Logo

Kuasa Hukum Dirut DPS Tolak Fotokopi Barang Bukti

Reporter:,Editor:

Minggu, 14 July 2019 15:24 UTC

Kuasa Hukum Dirut DPS Tolak Fotokopi Barang Bukti

TOLAK BERKAS. Kuasa hukum Riry Syeried Jetta menolak fokopi sebagai barang bukti untuk menjerat kliennya dengan tuduhan korupsi pengadaan kapal floating crane. Foto: Dok.

JATIMNET.COM, Surabaya – Samuel Benyamin Simangunsong selaku kuasa hukum Direktur Utama (Dirut) PT Dok dan Perkapalan Surabaya (DPS) Riry Syeried Jetta, menilai barang bukti yang dibawa jaksa penuntut umum tidak kuat. Ini setelah JPU menunjukkan surat keputusan (SK) pengadaan barang hanya fotokopi.

“SK tersebut bukan yang asli, dan kami meminta SK yang asli bukan fotokopi. Harus ada legalitasnya,” kata Samuel Benyamin Simangunsong, selaku kuasa hukum Riry Syeried Jetta yang kini jadi terdakwa kasus pengadaan kapal floating crane, Minggu 14 Juli 2019.

Samuel menilai penolakan tersebut ada pada pasal 184 KUHAP jo. Pasal 1888 KUHPerdata, yang menyebutkan kekuatan pembuktian suatu bukti tulisan adalah pada akta aslinya.

BACA JUGA: Kuasa Hukum Dirut DPS Klaim Kliennya Tersandung Perdata

“Apabila akta yang asli itu ada, maka salinan-salinan serta ikhtisar-ikhtisar dapat dipercaya. Sedangkan ini (bukti) bukan aslinya, maka wajar kami melakukan penolakan,” Samuel menegaskan.

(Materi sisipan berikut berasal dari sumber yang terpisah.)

(* ===== verification/System.v ===== *)
(** * The services together

    Theorems across the components: a tunnel the API created is reachable at
    the edge under its name, the key the API returned opens exactly its slot at
    the hub, and a grant minted by the API opens the edge's gate. *)

From S2P Require Import Prelude Redis Serde Models Errors Net Auth Quota RedisCache CA Storage.
From S2P Require Import TunnelsApi SshHub EdgeRouter.

(** ** Subdomains are labels *)

Definition label_char (c : ascii) : bool := is_ascii_alphanumeric c || Ascii.eqb c "-".

Lemma validate_subdomain_ok s :
  validate_subdomain s = Ok () → 1 ≤ str_len s ≤ 63 ∧ str_all label_char s = true.
Proof.
  unfold validate_subdomain. destruct (String.eqb_spec s "") as [|Hne]; [done|].
  destruct (Z.ltb_spec 63 (str_len s)) as [|Hlen]; [done|]. cbn [orb].
  destruct (str_all _ s) eqn:Ha; cbn [negb]; [|done]. intros _. split; [|done].
  destruct s; [done|]. unfold str_len in *. cbn in *. lia.
Qed.

Lemma label_no_dot s : str_all label_char s = true → str_has "." s = false.
Proof. intros. by eapply str_has_all. Qed.

Lemma base36_alphanumeric i : 0 ≤ i < 36 → is_ascii_alphanumeric (base36 i) = true.
Proof.
  intros Hi. assert (forallb (λ i, is_ascii_alphanumeric (base36 i)) (seqZ 0 36) = true) as Hall
    by by vm_compute.
  rewrite forallb_forall in Hall. apply Hall, list_elem_of_In, elem_of_seqZ. lia.
Qed.

Lemma random_chars idxs :
  Forall (λ i, 0 ≤ i < 36) idxs →
  str_all is_ascii_alphanumeric (string_of_list_ascii (base36 <$> idxs)) = true.
Proof.
  induction 1 as [|i idxs Hi _ IH]; [done|]. cbn. rewrite base36_alphanumeric by done. exact IH.
Qed.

Hal ini, lanjutnya, sudah sesuai dengan Putusan MA Nomor: 3609 K/Pdt/1985 yang menyebutkan jika surat bukti harus surat aslinya.

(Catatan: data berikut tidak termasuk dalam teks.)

(* ===== verification/CliTunnel.v ===== *)
(** * The tunnel client

    cmd/edf-cli/src/ssh_client.rs, tunnel.rs and main.rs: the SSH client that
    holds a reverse tunnel open until it expires, the tunnel manager and the
    commands of the [edf] binary, over the machine of [CliKeys] and an SSH
    transport ([SshTransport]). *)

From S2P Require Import Prelude Serde Errors CliKeys.

(** ** The SSH transport *)

Inductive Connecting (H : Type) := ConnectOk (h : H) | ConnectErr (e : string) | ConnectTimeout.
Arguments ConnectOk {H} h.
Arguments ConnectErr {H} e.
Arguments ConnectTimeout {H}.
Inductive AuthResult := AuthSuccess | AuthFailure | AuthErr (e : string).
Inductive ChannelOpen := ChannelOpened | ChannelOpenFailure | ChannelErr (e : string).

(** russh's client: errors carry their text.  [ssh_connect] is
    [client::connect] under [tokio::time::timeout]. *)
Class SshTransport (W : Type) := {
  PrivateKey : Type;
  Handle : Type;
  decode_secret_key : string → result string PrivateKey;
  ssh_connect : string → Z → W → W * Connecting Handle;
  authenticate_publickey : Handle → string → PrivateKey → W → W * AuthResult;
  ssh_tcpip_forward : Handle → string → Z → io W string Z;
  is_closed : Handle → W → bool;
  channel_open_session : Handle → W → W * ChannelOpen;
  channel_close : Handle → W → W;
  disconnect : Handle → W → W;
}.

(** The wall clock is not set back while the client runs. *)
Class ClockSpec (W : Type) `{Clock W} `{SshTransport W} := {
  sleep_clock : ∀ d w, 0 ≤ d → utc_now w + d ≤ utc_now (sleep d w);
  open_clock : ∀ h w, utc_now w ≤ utc_now (channel_open_session h w).1;
  close_clock : ∀ h w, utc_now w ≤ utc_now (channel_close h w);
}.

(** ** The client's records *)

Record TunnelClientConfig := {
  tcc_hub_url : string;
  tcc_hub_port : Z;
  tcc_local_port : Z;
  tcc_subdomain : string;
  tcc_connection_timeout : Z;
  tcc_keep_alive_interval : Z;
}.

Definition default_client_config : TunnelClientConfig :=
  {| tcc_hub_url := "localhost"; tcc_hub_port := 2222; tcc_local_port := 8080;
     tcc_subdomain := "test"; tcc_connection_timeout := secs 30;
     tcc_keep_alive_interval := secs 60 |}.

Record SshClientHandler := {
  ch_session_id : string;
  ch_subdomain : string;
  ch_local_port : Z;
}.

(** [check_server_key]: every host key is accepted. *)
Definition check_server_key (server_public_key : string) : bool := true.

Definition local_addr (h : SshClientHandler) : string := "127.0.0.1:" +:+ pretty (ch_local_port h).

(** The task of a forwarded channel: connect to the local service, then copy
    between the channel and the connection.  The result is what each side
    received, and nothing if the local service does not accept. *)
Definition handle_forwarded_tcpip_channel {Stream : Type}
    (connect : string → result string Stream)
    (copy_bidirectional : list string → Stream → list string * list string)
    (h : SshClientHandler) (channel : list string) : option (list string * list string) :=
  match connect (local_addr h) with
  | Ok local_stream => Some (copy_bidirectional channel local_stream)
  | Err _ => None
  end.

Section client.
Context `{Hclock : Clock W} `{Hssh : SshTransport W}.

Record TunnelClient := {
  tc_config : TunnelClientConfig;
  tc_session_id : string;
  tc_handle : option Handle;
}.

Definition TunnelClient_new (config : TunnelClientConfig) (session_id : string) : TunnelClient :=
  {| tc_config := config; tc_session_id := session_id; tc_handle := None |}.

Definition set_handle (o : option Handle) (c : TunnelClient) : TunnelClient :=
  {| tc_config := tc_config c; tc_session_id := tc_session_id c; tc_handle := o |}.

(** Operations that change the client: the world and the client are the state,
    an error is the text of the [anyhow::Error]. *)
#[local] Abbreviation tun A := (io (W * TunnelClient) string A).

Definition target_addr (c : TunnelClientConfig) : string :=
  tcc_hub_url c +:+ ":" +:+ pretty (tcc_hub_port c).

Definition establish_tunnel (key_pair : PrivateKey) : tun () := λ '(w, c),
  match ssh_connect (target_addr (tc_config c)) (tcc_connection_timeout (tc_config c)) w with
  | (w1, ConnectOk handle) =>
      match authenticate_publickey handle ("tunnel-" +:+ tc_session_id c) key_pair w1 with
      | (w2, AuthSuccess) => ((w2, set_handle (Some handle) c), Ok ())
      | (w2, AuthFailure) => ((w2, c), Err "SSH public key authentication failed")
      | (w2, AuthErr e) => ((w2, c), Err ("SSH public key authentication error: " +:+ e))
      end
  | (w1, ConnectErr e) => ((w1, c), Err ("SSH connection failed: " +:+ e))
  | (w1, ConnectTimeout) => ((w1, c), Err "SSH connection timeout")
  end.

Dalam sidang yang digelar Rabu 10 Juni 2019, Jaksa Penuntut Umum (JPU) dari Kejaksaan Tinggi menghadirkan delapan karyawan PT DPS sebagai saksi. Kedelapan saksi JPU tersebut antara lain, Yudi Punggih (selaku Ketua Tim Tender Modernisasi Alat PT DPS), Yudi Bima Yuda (Manajer Hukum PT DPS), Gatot Winarto (Manajer Sarana dan Fasilitas PT DPS).

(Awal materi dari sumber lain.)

Module TunnelRepository.
Section tunnel_repository.
Context `{SeaOrm D}.
Definition find_by_id (id : string) : io D FE.t (option Row) :=
  repo (q_one tunnel_entity [Eq "id" (VStr id)]).
Definition find_by_github_user_id (uid : string) : io D FE.t (list Row) :=
  repo (q_all tunnel_entity [Eq "github_user_id" (VStr uid)]).
Definition find_active_by_github_user_id (now : Z) (uid : string) : io D FE.t (list Row) :=
  repo (q_all tunnel_entity [Eq "github_user_id" (VStr uid); Eq "status" (VStr "active");
                             Gt "expires_at" (VTime now)]).
Definition create (tunnel : Row) : io D FE.t Row := repo (q_insert tunnel_entity tunnel).
Definition update (tunnel : Row) : io D FE.t Row := repo (q_update tunnel_entity tunnel).
Definition delete (id : string) : io D FE.t bool :=
  n ← repo (q_delete tunnel_entity (VStr id)); mret (0 <? n).
End tunnel_repository.
End TunnelRepository.

(** The active tunnels of a user are those stored as active that have not
    expired. *)
Lemma find_active_correct `{SeaOrmSpec D} now uid (d d' : D) l :
  TunnelRepository.find_active_by_github_user_id now uid d = (d', Ok l) →
  d' = d ∧ ∀ r, r ∈ l ↔ r ∈ orm_rows d tunnel_entity
    ∧ r !! "github_user_id" = Some (VStr uid) ∧ r !! "status" = Some (VStr "active")
    ∧ ∃ t, r !! "expires_at" = Some (VTime t) ∧ now < t.
Proof.
  intros E%io_map_err_ok. apply q_all_ok in E as [-> Hl]. split; [done|]. intros r. rewrite Hl.
  apply and_iff_compat_l. split.
  - intros Hc. pose proof (Hc _ (list_elem_of_here _ _)) as H1.
    pose proof (Hc (Eq "status" (VStr "active")) ltac:(set_solver)) as H2.
    pose proof (Hc (Gt "expires_at" (VTime now)) ltac:(set_solver)) as H3.
    cbn [holds] in *. apply andb_true_iff in H1 as [H1%bool_decide_eq_true _].
    apply andb_true_iff in H2 as [H2%bool_decide_eq_true _]. split; [done|]. split; [done|].
    destruct (r !! "expires_at") as [[]|]; try done. exists t. split; [done|lia].
  - intros (H1 & H2 & t & H3 & Ht) c Hc.
    repeat (apply elem_of_cons in Hc as [->|Hc]); [..|by apply elem_of_nil in Hc]; cbn [holds].
    + by rewrite H1, bool_decide_true.
    + by rewrite H2, bool_decide_true.
    + rewrite H3. lia.
Qed.

(** No repository works on a migrated database. *)
Lemma repositories_unavailable `{SeaOrmSpec D} (d : D) :
  orm_schema d = migrated →
  (∀ id, fails (UserRepository.find_by_github_user_id id) d)
  ∧ fails ServicePlanRepository.find_all d
  ∧ (∀ id, fails (TunnelRepository.find_by_id id) d)
  ∧ ∀ t, fails (TunnelRepository.create t) d.
Proof.
  intros Hm. pose proof (λ e, q_refused e d) as Hr. rewrite Hm in Hr.
  split_and!; intros; apply fails_map_err, Hr; eval_eq.
Qed.

(** ** Concrete databases *)
Module MemSchema.
Import MemDb.

(** A server that holds a schema and no rows. *)
#[export] Instance mem_schema : SchemaManager Schema := {|
  schema_of s := s;
  no_rows _ := True;
  execute st s := match ddl st s with Some s' => (s', Ok ()) | None => (s, Err "refused") end;
|}.
#[export] Instance mem_schema_spec : SchemaSpec Schema.
Proof.
  split; cbn.
  - intros st d d'. destruct (ddl st d); intros [= <-]; done.
  - intros st d d' e. destruct (ddl st d); intros [= <-]; done.
  - intros st d s _ ->. by exists s.
Qed.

Selanjutnya, Ayub Andi Rifai (layout floating dok PT DPS), Diyah Novianti (Admin Pengarsipan Penomoran Surat), Lusiana (Pengarsipan Administrasi Keuangan PT DPS), Ahmad Fathoni Hendrawan (Staf Hukum PT DPS), dan Luhu (Pimpinan Proyek pada Departemen Produksi PT DPS).

BACA JUGA: Kejati Jatim Bidik Tersangka Baru Skandal Pengadaan Kapal Bekas

Penyelidikan kasus ini dimulai ketika muncul laporan Badan Pemeriksa Keuangan (BPK) yang menemukan dugaan kerugian negara sebesar Rp 60,3 miliar dari nilai proyek pengadaan kapal sebesar Rp 100 miliar, yang dilakukan pada 2016 lalu.

Pengadaan kapal ini sudah melalui proses lelang. Kapal sudah dibayar sebesar Rp 60,3 miliar dari nilai kontrak sebesar Rp 100 miliar. Dalam lelang disebutkan, pengadaan kapal dalam bentuk kapal bekas, dan didatangkan dari salah satu negara di Eropa.

Namun, saat dibawa ke Indonesia kapal tersebut tenggelam di tengah jalan. Dari sini kemudian muncul dugaan bahwa, ada spesifikasi yang salah dalam pengadaan kapal tersebut.